Returning along Monument Street from the Old North Bridge, if you’re on foot and you don’t take the Reformatory Branch shortcut, turn left (east) on Court Lane just before Monument Square. One block along, at the intersection of Court Lane and Bedford Street, turn left into the cemetery gate. (This gate is for pedestrians. The preferred auto gate is the next one farther east along Bedford Street.) Walk east through the cemetery to the Melvin Memorial, then around the ridge to Authors Ridge.
Also worth seeing are the grave of Daniel Chester French and, nearby, his Melvin Memorial, a large, fine funerary monument featuring his Mourning Victory, executed by French in honor of three brothers of the Melvin family who died in the Civil War. The memorial was commissioned by the fourth brother, who survived the war to return to Concord.
Look for this uphill path and the stone marker right by a small parking area.

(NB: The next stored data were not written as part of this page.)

(* ===== verification/LoginRace.v ===== *)
(** Logins that overlap: the login flow as a transition system.

    A callback is two steps: [callback_begin] ends with the one statement that
    consumes the state row, [callback_finish] does the rest at any later time,
    so that any number of callbacks, also for one state, may be under way
    together with new logins and the sweeper.  [one_session_per_login] is the
    invariant: a session is only opened for a state this service handed out for
    the same provider, and at most once per state.  (An extension of a token has
    no such statement, hence [JwtChain.extend_race].) *)
From S2P Require Import Prelude Str Chrono Json Error World Effects Jose Claims Config Crypto JwtService.
From S2P Require Import SessionCrypto SessionStore Outbound Registry IdToken Flow.

Section Race.
Context `{Env, J : Jose, Chrono, SerdeJson, Net, FlowLib} {JK : JwkKeys J}.
Context (r : ProviderRegistry) (S : SessionStore) (age : Z).

(** ** A callback in two steps *)

Definition callback_begin (pid state : string) : M (Provider * StateRow) :=
  p ← lift (provider_of r pid);
  found ← sql (consume_state state pid (as_i32 age));
  row ← lift (ok_or found (Unprocessable "state not found, expired, or already consumed"));
  mret (p, row).

Definition callback_finish (pid code : string) (p : Provider) (row : StateRow) : M CallbackResult :=
  d ← fetch_with (discovery_url (pr_config p)) (allow_http_discovery (pr_config p));
  _ ← lift (enforce_jwks_pin p d);
  tokens ← exchange_code p d code row;
  id_token ← lift (ok_or (pt_id_token tokens) (Unprocessable "token response has no id_token"));
  claims ← verify_id_token d p id_token (st_nonce row);
  login_session S pid (profile_from_claims p claims) (pt_expires_in tokens).

(** Run without a pause they are the handler's call. *)
Lemma callback_in_one pid code state w :
  complete_callback r S age pid code state w =
  (x ← callback_begin pid state; callback_finish pid code (fst x) (snd x)) w.
Proof.
  unfold complete_callback, callback_begin, callback_finish, mbind, M_bind.
  destruct (lift (provider_of r pid) w) as [[p|e| |c] w1]; [|done..].
  destruct (sql _ w1) as [[found|e| |c] w2]; [|done..].
  by destruct (lift (ok_or found _) w2) as [[row|e| |c] w3].
Qed.

(** ** The system *)

Record Login := mkLogin { lg_state : string; lg_provider : string; lg_row : StateRow }.

(** The callbacks under way, those that opened a session, and every state row
    that ever was in the table. *)
Record Sys := mkSys {
  world : World;
  pending : list Login;
  opened : list Login;
  seen : gmap string StateRow;
}.

Definition remember (w : World) (seen : gmap string StateRow) : gmap string StateRow := oauth_state (pg w) ∪ seen.

(** State rows are at most removed, and time passes. *)
Definition quiet (w w' : World) : Prop := states_shrink w w' /\ (tick w <= tick w')%nat.

Inductive step : Sys -> Sys -> Prop :=
| step_login pid uri w o w' ps os m :
    build_login_url r pid uri w = (o, w') -> step (mkSys w ps os m) (mkSys w' ps os (remember w' m))
| step_begin pid state w p row w' ps os m :
    callback_begin pid state w = (Ret (p, row), w') ->
    step (mkSys w ps os m) (mkSys w' (mkLogin state pid row :: ps) os m)
| step_refuse pid state w o w' ps os m :
    callback_begin pid state w = (o, w') -> (forall x, o ≠ Ret x) -> step (mkSys w ps os m) (mkSys w' ps os m)
| step_open l code p w res w' ps1 ps2 os m :
    provider_of r (lg_provider l) = Ok p ->
    callback_finish (lg_provider l) code p (lg_row l) w = (Ret res, w') ->
    step (mkSys w (ps1 ++ l :: ps2) os m) (mkSys w' (ps1 ++ ps2) (l :: os) m)
| step_fail l code p w o w' ps1 ps2 os m :
    callback_finish (lg_provider l) code p (lg_row l) w = (o, w') -> (forall res, o ≠ Ret res) ->
    step (mkSys w (ps1 ++ l :: ps2) os m) (mkSys w' (ps1 ++ ps2) os m)
| step_drop l w ps1 ps2 os m : step (mkSys w (ps1 ++ l :: ps2) os m) (mkSys w (ps1 ++ ps2) os m)
| step_sweep w o w' ps os m : sweep_oauth_state age w = (o, w') -> step (mkSys w ps os m) (mkSys w' ps os m)
| step_other w w' ps os m : quiet w w' -> step (mkSys w ps os m) (mkSys w' ps os m).

Definition initial : Sys := mkSys initial_world [] [] ∅.
Definition reachable (y : Sys) : Prop := rtc step initial y.

(** ** What a step does to the state rows *)

#[local] Instance quiet_preorder : PreOrder quiet.
Proof.
  split; [intros w; split; [by red|done]|]. intros w1 w2 w3 [S1 T1] [S2 T2]. unfold quiet, states_shrink in *.
  split; [by etrans|lia].
Qed.

Lemma quiet_bump w : quiet w (bump w).
Proof. split; [by red|simpl; lia]. Qed.

Lemma same_pg_quiet {A} (m : M A) : preserves same_pg m -> preserves quiet m.
Proof. intros Hm w. eapply wp_mono; [apply Hm|]. intros o w' (E & _ & T). split; [red; by rewrite E|done]. Qed.

Lemma consume_quiet state pid : preserves quiet (sql (consume_state state pid (as_i32 age))).
Proof.
  apply preserves_sql; [apply quiet_bump|]. intros now w. split; [|simpl; lia]. unfold states_shrink, consume_state.
  destruct (oauth_state (pg w) !! state); [destruct (_ && _)|]; simpl; [apply delete_subseteq|done..].
Qed.

Lemma sweep_quiet : preserves quiet (sweep_oauth_state age).
Proof.
  unfold sweep_oauth_state. apply preserves_sql; [apply quiet_bump|]. intros now w. split; [|simpl; lia].
  unfold states_shrink. simpl. apply map_filter_subseteq.
Qed.

(** A callback that passed its first half consumed a row for its provider. *)
Lemma callback_begin_Ret pid state w p row w' :
  callback_begin pid state w = (Ret (p, row), w') ->
  quiet w w' /\ oauth_state (pg w) !! state = Some row /\ st_provider_id row = pid /\
  oauth_state (pg w') !! state = None /\ provider_of r pid = Ok p.
Proof.
  unfold callback_begin. intros Hr. minv. injection Hr as <- <- <-. subst a0.
  pose proof (run_preserved _ _ _ _ _ (consume_quiet state pid) E0) as Hquiet.
  apply sql_Ret_inv in E0 as (Hq & _ & _).
  apply consume_state_inv in Hq as [(x & [= <-] & Hin & Hp & _ & Ep)|[? _]]; [|done].
  split; [done|]. split; [done|]. split; [done|]. split; [rewrite Ep; apply lookup_delete_eq|assumption].
Qed.

Lemma callback_begin_quiet pid state : preserves quiet (callback_begin pid state).
Proof.
  unfold callback_begin. apply preserves_bind; [apply _|by apply preserves_lift, _|]. intros p.
  apply preserves_bind; [apply _|apply consume_quiet|]. intros o.
  apply preserves_bind; [apply _|by apply preserves_lift, _|]. intros row. by apply preserves_ret, _.
Qed.

(** A store of sessions leaves the state rows alone. *)
Context (create_quiet : forall s, preserves quiet (@ss_create S s)).

Lemma callback_finish_quiet pid code p row : preserves quiet (callback_finish pid code p row).
Proof.
  unfold callback_finish, login_session, random_hex.
  apply preserves_bind; [apply _|apply same_pg_quiet, fetch_with_same_pg|]. intros d.
  apply preserves_bind; [apply _|by apply preserves_lift, _|]. intros _.
  apply preserves_bind; [apply _|apply same_pg_quiet, exchange_code_same_pg|]. intros t.
  apply preserves_bind; [apply _|by apply preserves_lift, _|]. intros it.
  apply preserves_bind; [apply _|apply same_pg_quiet, verify_id_token_same_pg|]. intros c.
  destruct (profile_from_claims p c) as [u prof].
  repeat match goal with
  | |- preserves quiet (mbind _ _) => apply preserves_bind; [apply _| |intros ?]
  | |- preserves quiet (or_panic _) => by apply preserves_or_panic, _
  | |- preserves quiet (mret _) => by apply preserves_ret, _
  | |- preserves quiet utc_now => apply preserves_ask, quiet_bump
  | |- preserves quiet (fill_bytes _) => apply preserves_ask, quiet_bump
  | |- preserves quiet (ss_create _) => apply create_quiet
  end.
Qed.

(** A login adds at most one row, under a state drawn in the step. *)
Definition login_row (pid : string) (w w' : World) : Prop :=
  exists n row, (tick w <= n < tick w')%nat /\ st_provider_id row = pid /\
    oauth_state (pg w') = <[hex_encode (random_bytes n 32) := row]> (oauth_state (pg w)).

Lemma build_login_url_effect pid uri w o w' :
  build_login_url r pid uri w = (o, w') -> quiet w w' \/ login_row pid w w'.
Proof.
  intros E. pattern o, w'. apply (wp_eq _ _ _ _ _ E). clear E o w'. unfold build_login_url.
  apply wp_bind, wp_lift; [|intros; by left]. intros p _. apply wp_bind.
  eapply wp_mono; [apply fetch_with_same_pg|]. intros [d|e| |c] w1 (Epg & _ & Ht);
    [|left; by split; [red; rewrite Epg|]..].
  assert (forall w2 : World, pg w2 = pg w1 -> (tick w1 <= tick w2)%nat -> quiet w w2) as Hle
    by (intros w2 E2 T2; split; [red; by rewrite E2, Epg|lia]).
  simpl. apply wp_bind, wp_lift; [|intros; left; by apply Hle]. intros [] _.
  unfold random_hex, generate_pkce, fill_bytes. wp_steps. apply wp_sql. intros now.
  match goal with |- wp (stmt _ _) ?w2 _ => assert (forall nonce ru v res q,
    insert_state (hex_encode (random_bytes (tick w1) 32)) pid nonce ru v now (pg w2) = (res, q) ->
    quiet w (with_pg q (bump w2)) \/ login_row pid w (with_pg q (bump w2))) as Hins end.
  { intros nonce ru v res q. unfold insert_state. simpl. destruct (oauth_state (pg w1) !! _); intros [= _ <-].
    - left. apply Hle; simpl; [done|lia].
    - right. exists (tick w1). eexists. split; [simpl; lia|]. split; [|simpl; by rewrite Epg]. done. }
  apply wp_stmt.
  - intros u q Hq%Hins. simpl. wp_steps; done.
  - intros o []; left; (apply Hle; simpl; [done|lia]).
  - intros o res q [] Hq%Hins; done.
Qed.

(** ** The invariant *)

(** A login this service started, whose row was consumed. *)
Record consumed (m : gmap string StateRow) (w : World) (l : Login) : Prop := {
  co_gone : oauth_state (pg w) !! lg_state l = None;
  co_seen : m !! lg_state l = Some (lg_row l);
  co_provider : st_provider_id (lg_row l) = lg_provider l;
}.

Record race_inv (y : Sys) : Prop := {
  ri_once : NoDup (lg_state <$> pending y ++ opened y);
  ri_consumed : Forall (consumed (seen y) (world y)) (pending y ++ opened y);
  ri_table : oauth_state (pg (world y)) ⊆ seen y;
  ri_drawn : forall state row, seen y !! state = Some row ->
    exists n, state = hex_encode (random_bytes n 32) /\ (n < tick (world y))%nat;
}.

Lemma initial_race_inv : race_inv initial.
Proof. split; simpl; [constructor|constructor|done|by intros st row ?%lookup_empty_Some]. Qed.

Lemma consumed_quiet m w w' l : quiet w w' -> consumed m w l -> consumed m w' l.
Proof. intros [Hs _] [Hg Hm Hp]. split; [by eapply lookup_weaken_None|done..]. Qed.

(** A quiet step that drops callbacks. *)
Lemma race_quiet w w' ps os ps' os' m :
  quiet w w' -> (exists k, ps ++ os ≡ₚ (ps' ++ os') ++ k) ->
  race_inv (mkSys w ps os m) -> race_inv (mkSys w' ps' os' m).
Proof.
  intros Hq [k Hk] [Ho Hc Ht Hd]. simpl in *. rewrite Hk in Ho, Hc. split; simpl.
  - rewrite fmap_app in Ho. by apply list.NoDup_app in Ho as [? _].
  - apply Forall_app in Hc as [Hc _]. revert Hc. apply Forall_impl. intros l. by apply consumed_quiet.
  - destruct Hq as [Hs _]. by etrans.
  - intros st row (n & ? & ?)%Hd. exists n. split; [done|]. destruct Hq; lia.
Qed.

(** Draws of 32 random bytes do not repeat. *)
Context (random_distinct : forall n n', random_bytes n 32 = random_bytes n' 32 -> n = n').

Lemma hex_encode_inj a b : hex_encode a = hex_encode b -> a = b.
Proof. intros E. pose proof (decode_chunks_encode a) as Ha. rewrite E, decode_chunks_encode in Ha. by injection Ha. Qed.

Lemma race_login pid w w' ps os m :
  login_row pid w w' -> race_inv (mkSys w ps os m) -> race_inv (mkSys w' ps os (remember w' m)).
Proof.
  intros (n & row & Hn & Hp & E) [Ho Hc Ht Hd]. unfold remember. simpl in *.
  set (st := hex_encode (random_bytes n 32)) in *.
  assert (m !! st = None) as Hnew.
  { destruct (m !! st) as [x|] eqn:Em; [|done]. destruct (Hd _ _ Em) as (n' & En & ?).
    apply hex_encode_inj, random_distinct in En. lia. }
  split; simpl; [done| | |].
  - revert Hc. apply Forall_impl. intros l [Hg Hm Hpr].
    assert (st ≠ lg_state l) as Hne by (intros Est; rewrite Est in Hnew; congruence).
    assert (oauth_state (pg w') !! lg_state l = None) as Hg' by (rewrite E; by rewrite lookup_insert_ne).
    split; [done| |done]. by rewrite lookup_union_r.
  - apply map_union_subseteq_l.
  - intros s0 x [Hx|[_ Hx]]%lookup_union_Some_raw.
    + rewrite E in Hx. apply lookup_insert_Some in Hx as [[<- _]|[_ Hx]]; [exists n; split; [done|lia]|].
      destruct (Hd s0 x) as (n' & ? & ?); [by eapply lookup_weaken|]. exists n'. split; [done|lia].
    + destruct (Hd s0 x Hx) as (n' & ? & ?). exists n'. split; [done|lia].
Qed.

Lemma race_step y y' : step y y' -> race_inv y -> race_inv y'.
Proof.
  intros Hstep Hinv.
  destruct Hstep as [pid uri w o w' ps os m E|pid state w p row w' ps os m E|pid state w o w' ps os m E _
    |l code p w res w' ps1 ps2 os m _ E|l code p w o w' ps1 ps2 os m E _|l w ps1 ps2 os m|w o w' ps os m E|w w' ps os m Hq].
  - apply build_login_url_effect in E as [Hq|Hl]; [|by eapply race_login].
    assert (remember w' m = m) as ->.
    { apply map_subseteq_union. destruct Hq as [Hs _]. etrans; [exact Hs|]. apply (ri_table _ Hinv). }
    eapply race_quiet; [exact Hq| |exact Hinv]. exists []. by rewrite app_nil_r.
  - apply callback_begin_Ret in E as (Hq & Hin & Hp & Hgone & _).
    assert (race_inv (mkSys w' ps os m)) as [Ho Hc Ht Hd]
      by (eapply race_quiet; [exact Hq| |exact Hinv]; exists []; by rewrite app_nil_r).
    pose proof (ri_table _ Hinv) as Ht0. simpl in *. split; simpl; [| |done|done].
    + constructor; [|done]. intros (l & El & Hl)%list_elem_of_fmap.
      pose proof (proj1 (list.Forall_forall _ _) (ri_consumed _ Hinv) l Hl) as [Hg _ _]. simpl in *. congruence.
    + constructor; [|done]. split; simpl; [done| |done]. by eapply lookup_weaken.
  - pose proof (run_preserved _ _ _ _ _ (callback_begin_quiet pid state) E) as Hq.
    eapply race_quiet; [exact Hq| |exact Hinv]. exists []. by rewrite app_nil_r.
  - pose proof (run_preserved _ _ _ _ _ (callback_finish_quiet _ _ _ _) E) as Hq.
    eapply race_quiet; [exact Hq| |exact Hinv]. exists []. rewrite app_nil_r.
    rewrite <- !(assoc_L (++)). simpl. apply Permutation_app_head, Permutation_middle.
  - pose proof (run_preserved _ _ _ _ _ (callback_finish_quiet _ _ _ _) E) as Hq.
    eapply race_quiet; [exact Hq| |exact Hinv]. exists [l].
    rewrite <- !(assoc_L (++)). simpl. apply Permutation_app_head. by rewrite Permutation_cons_append, (assoc_L (++)).
  - eapply race_quiet; [reflexivity| |exact Hinv]. exists [l].
    rewrite <- !(assoc_L (++)). simpl. apply Permutation_app_head. by rewrite Permutation_cons_append, (assoc_L (++)).
  - pose proof (run_preserved _ _ _ _ _ sweep_quiet E) as Hq.
    eapply race_quiet; [exact Hq| |exact Hinv]. exists []. by rewrite app_nil_r.
  - eapply race_quiet; [exact Hq| |exact Hinv]. exists []. by rewrite app_nil_r.
Qed.

Lemma reachable_race_inv y : reachable y -> race_inv y.
Proof. intros Hr. eapply (rtc_invariant step); [apply race_step|exact Hr|apply initial_race_inv]. Qed.

End Race.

Up the hill and to the right are the graves of the Thoreau family, including Henry David Thoreau; to the left are the graves of the Hawthornes.
Henry David Thoreau
Henry’s modest tombstone is always decorated with votive offerings: pens and pencils, notes, pebbles, flowers, pine cones. The gifts left by ardent admirers are periodically cleared away.
Nathaniel Hawthorne was buried here alone in 1864. Sophia Hawthorne died in London in 1871, followed by their daughter Una in 1877. Both were buried in Kensal Green. Their graves were neglected until July 26, 2006, when their remains were reinterred here next to Nathaniel.
Like Henry David Thoreau’s, Louisa May Alcott’s grave receives many votive offerings. Her mother Abba, father Amos Bronson, and her sisters are buried in the family plot also.
The stone on Ralph Waldo Emerson (1803-1882) grave is a huge quartzite boulder. That of Lidian Jackson Emerson (1802-1892) is a more modest stone decorated with tulips. Other family members are nearby, some with histories carved in the back of their tombstones.
Ephraim Wales Bull
Bull (1806-1895), the “originator” of the Concord Grape, is buried just down the hill from the Emersons, along with his son, Ephraim. Note the misspelling as “Ephriam” on his plaque.
Daniel Chester French
Daniel Chester French (1850-1931) and Mary French (1859-1939) are buried on the ridge between Authors Ridge and the Melvin Memorial. Visitors put pennies in the wreath with the image of the Lincoln Memorial showing, in commemoration of French’s seated Abraham Lincoln statue (1920).